Some inflation history, and inflation optimism

Most people don't know it, but investment returns in the 1970s were worse than the Great Depression's 1930s. Inflation was the culprit, and while the 1970s experienced high inflation, the 1930s actually were deflationary. A dollar was worth more at Christmas 1939 than it was a decade earlier. The real return of the 1970s S&P 500 was -1.4% per year. (1, 2)

In the last newsletter I mentioned that inflation is the investor's number one enemy. It's been a few weeks, but I haven't changed my mind. It's like running on a treadmill – when there is little inflation you feel good because the angle is low and there is no wind resistance. Once that treadmill starts to have an incline, you have to fight harder just to stay in place. Don't be fooled by the dollar numbers in investment returns - with inflation setting in, you are making less real money than it seems. And cash? Not good.

The former Vice-Chair of the Federal Reserve, Alan Blinder, wrote a good paper on 1970s inflation. If you are interested in the topic, I suggest reading it here. Note the table on the top of the second page: 1970s inflation was 6.85% per year, while 1930s was -1.1%. A few thoughts on this.

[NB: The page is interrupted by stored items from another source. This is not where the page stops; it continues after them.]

(* ===== verification/Containers.v ===== *)
(** * Containers (kinetic_sdk/terminal/docker.py, workspace/docker_workspace.py, k8s_workspace.py)

    The argument vectors that move a command into a container, and the two
    workspaces that read and write files by running commands there. Processes are
    an interface; what the commands do in a container is stated by [unix_files], on
    command lines as the shell reads them (Shell.v). *)

From stdpp Require Import base gmap strings list.
From Stdlib Require Import ZArith Lia SpecFloat.
From S2P Require Import Prelude Json PyText Policy Patch Utf8 Workspace Shell.

(** ** Processes *)

Inductive process_outcome :=
| Completed (stdout stderr : bytes) (returncode : Z)
| Expired
| Raised (e : pyexn).

(** [run_process] is [subprocess.run] with a timeout in seconds; the rest is
    [Popen], with an environment of its own if one is given: [communicate] gives [None] when the timeout expires, [wait_output] is
    the call without one. *)
Class Processes (W : Type) := {
  run_process : list pystr -> option bytes -> json -> W -> process_outcome * W;
  spawn : list pystr -> option (list (pystr * pystr)) -> W -> result nat * W;
  communicate : nat -> option json -> W -> option bytes * W;
  killpg : nat -> W -> result unit * W;
  wait_output : nat -> W -> bytes * W;
  returncode : nat -> W -> option Z;
  clock : W -> pyfloat * W;
  round3 : pyfloat -> pyfloat;
  is_a : pyexn -> pystr -> bool;
  (** [bytes.decode(errors="replace")] of bytes that are not UTF-8 *)
  replace_invalid : bytes -> pystr;
}.

(** [.replace("\r\n", "\n").replace("\r", "\n")], which text mode applies to output. *)
Fixpoint universal_newlines (s : pystr) : pystr :=
  match s with
  | [] => []
  | c :: s' =>
    if (c =? 13)%N then
      match s' with
      | d :: s'' => if (d =? 10)%N then 10%N :: universal_newlines s'' else 10%N :: universal_newlines s'
      | [] => [10%N]
      end
    else c :: universal_newlines s'
  end.

Definition text_output {W} `{Processes W} (data : bytes) : pystr :=
  universal_newlines (match decode_utf8 data with Some text => text | None => replace_invalid data end).

(** [text.encode(errors="replace")]. *)
Definition scrub (c : N) : N := if scalar c then c else 63%N.
Definition encode_replace (text : pystr) : bytes := concat (map (fun c => encode_char (scrub c)) text).

(** [v <= 0] of a number. *)
Definition nonpositive (v : json) : result bool :=
  match v with
  | JInt z => Ok (z <=? 0)%Z
  | JBool b => Ok (negb b)
  | JFloat f => Ok (fl_le f (S754_zero false))
  | _ => Err (PyExn (u "TypeError") (u "'<=' not supported"))
  end.

(** ** terminal/docker.py *)

Definition sandbox_wrapper_error (msg : pystr) : pyexn := PyExn (u "SandboxWrapperError") msg.

Definition ascii_alnum (c : N) : bool :=
  ((48 <=? c) && (c <=? 57) || (65 <=? c) && (c <=? 90) || (97 <=? c) && (c <=? 122))%N.
Definition word_ascii (c : N) : bool := ascii_alnum c || (c =? 95)%N.
Definition name_char (c : N) : bool := word_ascii c || (c =? 46)%N || (c =? 45)%N.

(** [_SAFE.match]: the expression ends in [$], which also stands before a final line feed. *)
Definition safe_name (s : pystr) : bool :=
  let s := match last s with Some 10%N => removelast s | _ => s end in
  match s with c :: s' => word_ascii c && forallb name_char s' | [] => false end.

(** [_SAFE_USER.fullmatch]. *)
Definition safe_user (s : pystr) : bool :=
  match split_on 58 s with
  | [a] => negb (bool_decide (a = [])) && forallb name_char a
  | [a; b] => negb (bool_decide (a = [])) && negb (bool_decide (b = [])) && forallb name_char a && forallb name_char b
  | _ => false
  end.

(** [_MEMORY_LIMIT.fullmatch]; ignoring case, the Kelvin sign is a k. *)
Definition memory_unit (c : N) : bool := elem_b c (u "bkmgBKMG") || (c =? 8490)%N.
Definition memory_limit_ok `{UnicodeDigits} (s : pystr) : bool :=
  match number s with Some (_, []) => true | Some (_, [c]) => memory_unit c | _ => false end.

(** [_ENV_NAME.fullmatch]. *)
Definition env_name (s : pystr) : bool :=
  match s with c :: s' => word_ascii c && negb ((48 <=? c) && (c <=? 57))%N && forallb word_ascii s' | [] => false end.

Definition _UNSAFE_MOUNT_SOURCES : list pystr :=
  map u ["/"; "/proc"; "/sys"; "/dev"; "/etc"; "/var/run/docker.sock"; "/run/docker.sock"].

Definition unsafe_source (normalised_source : pystr) : bool :=
  elem_b normalised_source _UNSAFE_MOUNT_SOURCES ||
  existsb (fun directory => starts_with (directory ++ [slash]) normalised_source) (map u ["/proc"; "/sys"; "/dev"; "/etc"]).

Section Wrappers.
Context `{PyRuntime} `{UnicodeDigits}.
(** [os.path.realpath(os.path.abspath(source))] on the host. *)
Variable real_source : pystr -> result pystr.

Definition _validate_volume (volume : pystr) (allow_unsafe_mounts : bool) : result unit :=
  if negb (elem_b 58%N volume)
  then Err (sandbox_wrapper_error (u "volume spec needs 'src:dst', got " ++ py_repr (JStr volume)))
  else match default [] (head (split_on 58 volume)) with
  | [] => Err (sandbox_wrapper_error (u "volume spec needs a source path, got " ++ py_repr (JStr volume)))
  | source =>
    normalised_source <-! real_source source ;;
    if negb allow_unsafe_mounts && unsafe_source normalised_source
    then Err (sandbox_wrapper_error (u "unsafe mount source: " ++ py_repr (JStr source))) else Ok tt
  end.

Definition option_arg (flag : pystr) (value : option pystr) : list pystr :=
  match value with Some v => [flag; v] | None => [] end.

Definition docker_exec_wrapper (container : pystr) (workdir user : option pystr) : result (list pystr) :=
  if negb (safe_name container)
  then Err (sandbox_wrapper_error (u "invalid container name: " ++ py_repr (JStr container)))
  else Ok ([u "docker"; u "exec"] ++ option_arg (u "-w") workdir ++ option_arg (u "-u") user ++ [u "-i"; container]).

Record RunOptions := {
  o_workdir : option pystr;
  o_volumes : list pystr;
  o_env : list (pystr * pystr);
  o_network : option pystr;
  o_read_only : bool;
  o_tmpfs : option (list pystr);
  o_drop_all_capabilities : bool;
  o_no_new_privileges : bool;
  o_memory_limit : option pystr;
  o_cpu_limit : option json;
  o_pids_limit : option json;
  o_user : option pystr;
  o_allow_unsafe_mounts : bool;
}.

Definition refuse (b : bool) (msg : pystr) : result unit := if b then Err (sandbox_wrapper_error msg) else Ok tt.

Definition when_given {T} (v : option T) (bad : T -> bool) : bool := match v with Some x => bad x | None => false end.

Definition bad_cpu (v : json) : bool :=
  match v with JInt z => (z <=? 0)%Z | JFloat f => fl_le f (S754_zero false) | _ => true end.
Definition bad_pids (v : json) : bool := match v with JInt z => (z <? 1)%Z | _ => true end.

(** The loop over [env], then the flags; the volumes are checked where they are added. *)
Fixpoint tmpfs_args (mounts : list pystr) : result (list pystr) :=
  match mounts with
  | [] => Ok []
  | mount :: mounts' =>
    _ <-! refuse (bool_decide (mount = [])) (u "invalid tmpfs mount: " ++ py_repr (JStr mount)) ;;
    rest <-! tmpfs_args mounts' ;; Ok ([u "--tmpfs"; mount] ++ rest)
  end.

Fixpoint volume_args (volumes : list pystr) (allow_unsafe_mounts : bool) : result (list pystr) :=
  match volumes with
  | [] => Ok []
  | vol :: volumes' =>
    _ <-! _validate_volume vol allow_unsafe_mounts ;;
    rest <-! volume_args volumes' allow_unsafe_mounts ;; Ok ([u "-v"; vol] ++ rest)
  end.

Definition effective_tmpfs (o : RunOptions) : list pystr :=
  match o_tmpfs o with None => if o_read_only o then [u "/tmp"] else [] | Some l => l end.

Definition bad_image (image : pystr) : bool :=
  bool_decide (image = []) || starts_with (u "-") image || existsb is_space image.

Definition given_repr (v : option pystr) : pystr := py_repr (opt_str v).

Definition check_options (image : pystr) (o : RunOptions) : result unit :=
  _ <-! refuse (bad_image image) (u "docker_run_wrapper needs a non-empty image") ;;
  _ <-! refuse (when_given (o_workdir o) (fun d => negb (isabs d))) (u "workdir must be an absolute path, got " ++ given_repr (o_workdir o)) ;;
  _ <-! refuse (when_given (o_user o) (fun x => negb (safe_user x))) (u "invalid user: " ++ given_repr (o_user o)) ;;
  _ <-! refuse (when_given (o_memory_limit o) (fun x => negb (memory_limit_ok x))) (u "invalid memory limit: " ++ given_repr (o_memory_limit o)) ;;
  _ <-! refuse (when_given (o_cpu_limit o) bad_cpu) (u "cpu_limit must be greater than zero, got " ++ py_repr (default JNull (o_cpu_limit o))) ;;
  _ <-! refuse (when_given (o_pids_limit o) bad_pids) (u "pids_limit must be at least one, got " ++ py_repr (default JNull (o_pids_limit o))) ;;
  match List.find (fun kv => negb (env_name kv.1)) (o_env o) with
  | Some (key, _) => Err (sandbox_wrapper_error (u "invalid environment variable name: " ++ py_repr (JStr key)))
  | None => Ok tt
  end.
(* ===== verification/Terminal.v ===== *)
(** * The terminal tool (kinetic_sdk/terminal/tool.py)

    [TerminalTool.execute], through a workspace (any [WorkspaceBase]) or through a
    process on the host, with the cut of long output. *)

From stdpp Require Import base gmap strings list.
From Stdlib Require Import ZArith Lia SpecFloat.
From S2P Require Import Prelude Json Types Patch Budgets Workspace Containers.

Section Terminal.
Context `{PyRuntime} `{Numerals} {Ws W : Type} `{!WorkspaceBase Ws W} `{!Processes W}.

Record TerminalTool := {
  t_workspace : option Ws;
  t_timeout : pyfloat;
  t_max_timeout : pyfloat;
  t_max_output_chars : Z;
  t_env : option (list (pystr * pystr));
  t_command_wrapper : list pystr;
}.

Definition fl_positive (f : pyfloat) : bool := negb (fl_le f (S754_zero false)).

Definition new_terminal (workspace : option Ws) (timeout max_timeout : pyfloat) (max_output_chars : Z)
    (env : option (list (pystr * pystr))) (command_wrapper : option (list pystr)) : result TerminalTool :=
  if negb (fl_positive timeout) || negb (fl_positive max_timeout) then Err (value_error (u "timeout values must be positive"))
  else if fl_lt max_timeout timeout then Err (value_error (u "timeout must not exceed max_timeout"))
  else if (max_output_chars <? 200)%Z then Err (value_error (u "max_output_chars must be >= 200"))
  else Ok {| t_workspace := workspace; t_timeout := timeout; t_max_timeout := max_timeout;
             t_max_output_chars := max_output_chars; t_env := env; t_command_wrapper := default [] command_wrapper |}.

(** [float(v)]. *)
Definition float_of (v : json) : result pyfloat :=
  match v with
  | JStr s => parse_float s
  | _ => match as_float (Some v) with
         | Some r => r
         | None => Err (PyExn (u "TypeError") (u "float() argument must be a string or a real number"))
         end
  end.

(** [self.timeout if timeout is None else min(float(timeout), self.max_timeout)]. *)
Definition effective_timeout (t : TerminalTool) (timeout : option json) : result pyfloat :=
  match timeout with
  | None => Ok (t_timeout t)
  | Some v => f <-! float_of v ;; Ok (if fl_lt (t_max_timeout t) f then t_max_timeout t else f)
  end.

Definition cut_marker (omitted : Z) : pystr :=
  [10%N] ++ u "[... " ++ dec omitted ++ u " ký tự ở giữa đã được cắt bớt ...]" ++ [10%N].

Definition _truncate (t : TerminalTool) (text : pystr) : pystr * bool :=
  let m := t_max_output_chars t in
  if (zlen text <=? m)%Z then (text, false)
  else
    let head := (m * 2 / 3)%Z in
    let tail := (m - head)%Z in
    (slice_to head text ++ cut_marker (zlen text - head - tail) ++ slice_last tail text, true).

Definition ran (out : pystr) (err : option pystr) (metadata : jdict) : ToolResult := {|
  output := JStr out; error := err; tr_metadata := metadata; failure_category := None; duration_seconds := None; artifacts := [] |}.

(** [{..., **result.metadata}]. *)
Definition merged (base extra : jdict) : jdict := foldl (fun d kv => dict_set kv.1 kv.2 d) base extra.

Definition timed_out_after (f : pyfloat) : pystr := u "command timed out after " ++ py_str (JFloat f) ++ u "s".
Definition exited_with (code : Z) : pystr := u "command exited with code " ++ dec code.

(** The outcome of a command that the workspace ran. *)
Definition workspace_result (t : TerminalTool) (f : pyfloat) (r : CommandResult) : ToolResult :=
  let '(out, truncated_here) := _truncate t (cr_output r) in
  let metadata := merged [(u "exit_code", JInt (cr_exit_code r)); (u "duration_seconds", JFloat (cr_duration_seconds r));
                          (u "timed_out", JBool (cr_timed_out r)); (u "truncated", JBool (cr_truncated r || truncated_here))]
                         (cr_metadata r) in
  match cr_error r with
  | Some e => ran out (Some e) metadata
  | None =>
    if cr_timed_out r then ran out (Some (timed_out_after f)) metadata
    else if negb (cr_exit_code r =? 0)%Z then ran out (Some (exited_with (cr_exit_code r))) metadata
    else ran out None metadata
  end.

(** The outcome of a process on the host: [code] is its return code, which may be absent. *)
Definition host_result (t : TerminalTool) (f : pyfloat) (out : pystr) (timed_out : bool) (code : option Z) (duration : pyfloat) : ToolResult :=
  let '(out, truncated) := _truncate t out in
  let metadata := [(u "exit_code", match code with Some c => JInt c | None => JNull end); (u "duration_seconds", JFloat (round3 duration));
                   (u "timed_out", JBool timed_out); (u "truncated", JBool truncated)] in
  if timed_out then ran out (Some (timed_out_after f ++ u " (process group killed)")) metadata
  else match code with
       | Some 0%Z => ran out None metadata
       | Some c => ran out (Some (exited_with c)) metadata
       | None => ran out (Some (u "command exited with code None")) metadata
       end.

Definition execute (t : TerminalTool) (command : json) (timeout : option json) (w : W) : result ToolResult * W :=
  match command with
  | JStr c =>
    if bool_decide (strip c = []) then (Ok (error_result (u "command must be a non-empty string")), w)
    else
      match effective_timeout t timeout with
      | Err e => (Err e, w)
      | Ok f =>
        if fl_le f (S754_zero false) then (Ok (error_result (u "timeout must be positive")), w)
        else
          match t_workspace t with
          | Some ws =>
            match ws_run_command ws c (Some (JFloat f)) None w with
            | (Err e, w') =>
              (if is_a e (u "WorkspaceError") then Ok (error_result (u "workspace command failed: " ++ exn_msg e)) else Err e, w')
            | (Ok r, w') => (Ok (workspace_result t f r), w')
            end
          | None =>
            let '(started, w0) := clock w in
            match run_to_end (t_command_wrapper t ++ [u "bash"; u "-c"; c]) (t_env t) (Some (JFloat f)) w0 with
            | (NotStarted e, w1) =>
              (if is_a e (u "OSError") then Ok (error_result (u "failed to start shell: " ++ exn_msg e)) else Err e, w1)
            | (NotKilled e, w1) => (Err e, w1)
            | (Ended proc out timed_out, w1) =>
              let '(now, w2) := clock w1 in
              (Ok (host_result t f (text_output out) timed_out (returncode proc w1) (fl_sub now started)), w2)
            end
          end
      end
  | _ => (Ok (error_result (u "command must be a non-empty string")), w)
  end.
End Terminal.
Arguments TerminalTool : clear implicits.

(** ** Theorems *)

Section TerminalFacts.
Context `{PyRuntime} `{Numerals} {Ws W : Type} `{!WorkspaceBase Ws W} `{!Processes W}.

(** Whatever the model asks for, a command never gets more than [max_timeout]; a
    timeout that is not a number is not above it either. *)
Lemma timeout_is_capped workspace timeout max_timeout chars env wrapper (t : TerminalTool Ws) asked f :
  new_terminal workspace timeout max_timeout chars env wrapper = Ok t -> effective_timeout t asked = Ok f ->
  fl_lt max_timeout f = false.
Proof using Type.
  unfold new_terminal. destruct (_ || _); [done|]. destruct (fl_lt max_timeout timeout) eqn:El; [done|]. destruct (_ <? _)%Z; [done|].
  intros [= <-]. unfold effective_timeout. cbn [t_timeout t_max_timeout]. destruct asked as [v|]; [|by intros [= <-]].
  destruct (float_of v) as [x|]; [|done]. cbn [rbind]. intros [= <-]. destruct (fl_lt max_timeout x) eqn:E; [|done].
  unfold fl_lt, SFltb. destruct max_timeout as [|[]| |s m e]; simpl; try done; by destruct s; rewrite ?Z.compare_refl, ?Pos.compare_refl.
Qed.

(** Long output keeps its two ends, which together have the configured length,
    and says how much is missing; short output is not touched. *)
Lemma truncate_spec (t : TerminalTool Ws) text : (200 <= t_max_output_chars t)%Z ->
  (zlen text <= t_max_output_chars t)%Z /\ _truncate t text = (text, false) \/
  exists a cut b, text = a ++ cut ++ b /\ (0 < zlen cut)%Z /\ (zlen a + zlen b = t_max_output_chars t)%Z /\
    _truncate t text = (a ++ cut_marker (zlen cut) ++ b, true).
Proof using Type.
  intros Hm. unfold _truncate. destruct (Z.leb_spec (zlen text) (t_max_output_chars t)) as [Hl|Hl]; [by left|right].
  set (m := t_max_output_chars t) in *. set (h := (m * 2 / 3)%Z).
  assert (0 < h < m)%Z as Hh by (unfold h; split; [apply Z.div_str_pos; lia|apply Z.div_lt_upper_bound; lia]).
  exists (slice_to h text), (take (Z.to_nat (zlen text - m)) (drop (Z.to_nat h) text)), (slice_last (m - h) text).
  assert (slice_to h text = take (Z.to_nat h) text) as E1 by (unfold slice_to, ztake; by destruct (Z.ltb_spec h 0); [lia|]).
  assert (slice_last (m - h) text = drop (Z.to_nat (zlen text - m)) (drop (Z.to_nat h) text)) as E2.
  { destruct (slice_last_suffix (m - h) text) as [r Hr]. pose proof (zlen_slice_last (m - h) text ltac:(lia)) as Hz.
    rewrite drop_drop. replace (Z.to_nat h + Z.to_nat (zlen text - m)) with (length r).
    - by rewrite Hr at 2; rewrite drop_app_length.
    - apply (f_equal zlen) in Hr. rewrite zlen_app in Hr. unfold zlen in *. lia. }
  assert (zlen (take (Z.to_nat (zlen text - m)) (drop (Z.to_nat h) text)) = zlen text - m)%Z as E3.
  { unfold zlen. rewrite length_take, length_drop. unfold zlen in *. lia. }
  split_and!.
  - by rewrite E1, E2, take_drop, take_drop.
  - lia.
  - rewrite zlen_slice_to, zlen_slice_last by lia. lia.
  - do 3 f_equal. f_equal. lia.
Qed.

(** A command the workspace ran to its end without a complaint. *)
Definition clean (r : CommandResult) : Prop := cr_error r = None /\ cr_timed_out r = false /\ cr_exit_code r = 0%Z.

Lemma workspace_result_clean (t : TerminalTool Ws) f r :
  error (workspace_result t f r) = None <-> clean r.
Proof using Type.
  unfold workspace_result, clean. destruct (_truncate t (cr_output r)) as [out cut]. destruct (cr_error r); [by split; [|intros []]|].
  destruct (cr_timed_out r); [by split; [|intros (_ & ? & _)]|]. destruct (Z.eqb_spec (cr_exit_code r) 0); simpl; [done|].
  by split; [|intros (_ & _ & ?)].
Qed.

Lemma workspace_result_output (t : TerminalTool Ws) f r : output (workspace_result t f r) = JStr (_truncate t (cr_output r)).1.
Proof using Type.
  unfold workspace_result. destruct (_truncate t (cr_output r)) as [out cut]. destruct (cr_error r), (cr_timed_out r), (negb (cr_exit_code r =? 0)%Z); done.
Qed.
End TerminalFacts.

(** the terminal reports a success exactly when the command succeeded. Through
    a workspace, the result has no error if and only if the command was accepted,
    the workspace ran it, within the cap, and it ended by itself with code 0; the
    output is then the command's, cut in the middle if it is too long. *)
Theorem terminal_success_is_exit_zero `{PyRuntime} `{Numerals} {Ws W : Type} `{!WorkspaceBase Ws W} `{!Processes W}
    (t : TerminalTool Ws) ws c asked (w w' : W) r :
  t_workspace t = Some ws -> execute t (JStr c) asked w = (Ok r, w') ->
  error r = None <->
  exists f result, strip c <> [] /\ effective_timeout t asked = Ok f /\ fl_positive f = true /\
    ws_run_command ws c (Some (JFloat f)) None w = (Ok result, w') /\ clean result /\ output r = JStr (_truncate t (cr_output result)).1.
Proof.
  intros Hws. unfold execute, fl_positive. case_bool_decide as Hc; [intros [= <- <-]; split; [done|intros (? & ? & ? & _); done]|].
  destruct (effective_timeout t asked) as [f|e]; [|done].
  destruct (fl_le f (S754_zero false)) eqn:Ef; [intros [= <- <-]; split; [done|intros (f' & ? & _ & [= <-] & Hp & _); by rewrite Ef in Hp]|].
  rewrite Hws. destruct (ws_run_command ws c _ None w) as [[res|e] w1] eqn:Er.
  - intros [= <- <-]. rewrite workspace_result_clean. split.
    + intros Hcl. exists f, res. split_and!; [done|done|by rewrite Ef|done|done|apply workspace_result_output].
    + intros (f' & res' & _ & [= <-] & _ & Hr & Hcl & _). rewrite Er in Hr. by injection Hr as <-.
  - destruct (is_a e (u "WorkspaceError")); [|done]. intros [= <- <-]. split; [done|].
    intros (f' & res' & _ & [= <-] & _ & Hr & _). by rewrite Er in Hr.
Qed.

(** ** Scenarios *)

Module TerminalInPod.
Import Pod.

#[export] Instance numerals : Numerals := {| parse_float _ := Err (value_error []); parse_int _ := Err (value_error []) |}.

Definition tool : TerminalTool DockerWorkspace := {|
  t_workspace := Some d; t_timeout := fl_of_Z 120; t_max_timeout := fl_of_Z 600; t_max_output_chars := 200; t_env := None;
  t_command_wrapper := [] |}.

Definition shown : result ToolResult * Pod := execute tool (JStr (u "cat /workspace/a.txt")) None some_files.
Definition shown_result : ToolResult := match shown.1 with Ok r => r | Err _ => error_result [] end.

Lemma terminal_success_is_exit_zero_witness :
  shown.1 = Ok shown_result /\ output shown_result = JStr (u "hi") /\ exists f result,
    ws_run_command d (u "cat /workspace/a.txt") (Some (JFloat f)) None some_files = (Ok result, shown.2) /\ clean result.
Proof.
  split; [vm_compute; reflexivity|]. split; [vm_compute; reflexivity|].
  assert (execute tool (JStr (u "cat /workspace/a.txt")) None some_files = (Ok shown_result, shown.2)) as E by (vm_compute; reflexivity).
  assert (error shown_result = None) as Hn by (vm_compute; reflexivity).
  apply (terminal_success_is_exit_zero tool d (u "cat /workspace/a.txt") None some_files shown.2 shown_result (eq_refl : t_workspace tool = Some d) E) in Hn
    as (f & result & _ & _ & _ & Hr & Hc & _).
  exists f, result. split; [exact Hr|exact Hc].
Defined.

Example failure_reported :
  match execute tool (JStr (u "cat /workspace/nothing")) None some_files with
  | (Ok r, _) => error r = Some (u "command exited with code 1")
  | _ => False
  end.
Proof. vm_compute. reflexivity. Qed.

(** a timeout that is not a number, which [json.loads] reads from [NaN], passes
    both checks. *)
Example nan_timeout_passes : effective_timeout tool (Some (JFloat S754_nan)) = Ok S754_nan /\ fl_positive S754_nan = true.
Proof. vm_compute. done. Qed.
End TerminalInPod.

  1. People perceived 1970s inflation to be higher than 6.85%, partly because 6.85% is a mean number, and the human mind tends to gravitate toward peak numbers and lock them in. At times in the 1970s, annual inflation hit double digits. (Not that 6.85% compounded for 10 years is a small number...)
  2. Blinder's thesis is that 1970s inflation was a result of exogenous shocks to the economy. Mapping this forward to the current day, this may be good news. We have no shortage of economic shocks that businesses are trying to absorb. These include supply chain disruption, great resignation, unprecedented government stimulus and competition with the private sector, and Covid.

To make it worse, inflation discriminates against the poor and lower-middle class. There is no buffer in those household budgets. Wage gains get eaten quickly by inflation.


It's not all bad news.

Entrepreneurs like to fight inflation. The 1990s and 2000s saw lower inflation in part because entrepreneurs got better at their jobs. Collectively, as a field, entrepreneurship and businesspeople have learned that more money can be made by lowering prices for customers than by raising them. Low prices open up big markets to many people. It's quite democratic, and it turns out to be deflationary.

Businesses have a hard time doing this when shocks are hitting from all sides, but once things stabilize a bit, lots of them will get back to work competing to take prices down.

As you know, I'm a huge fan of cutting prices for clients at One Day In July. It requires significant back-end operational work to do it well. We've made investments in proprietary, custom software for years to hold costs below competitors even as shocks reach the business.

Another example? Amazon just demonstrated that its automated physical stores reduce per-store operating costs from $4 million dollars a year to $159,000, and they plan to license the software and systems. That is deflation in action. (I'm not weighing in on the social ramifications of this one.)

As businesses get back in the groove, inflation may normalize because these counter-forces will increase.

Dan Cunningham

1. Professor Robert Shiller, Irrational Exuberance.
2. During the Great Depression, the stock market recovered, in real dollars, faster than people believe. It’s commonly stated that it took 25 years to recover from the 1929 high. But the actual number in real dollars, when both dividends and deflation are considered, was only 4.5 years. Source: Mark Hulbert, 4/25/09 NY Times.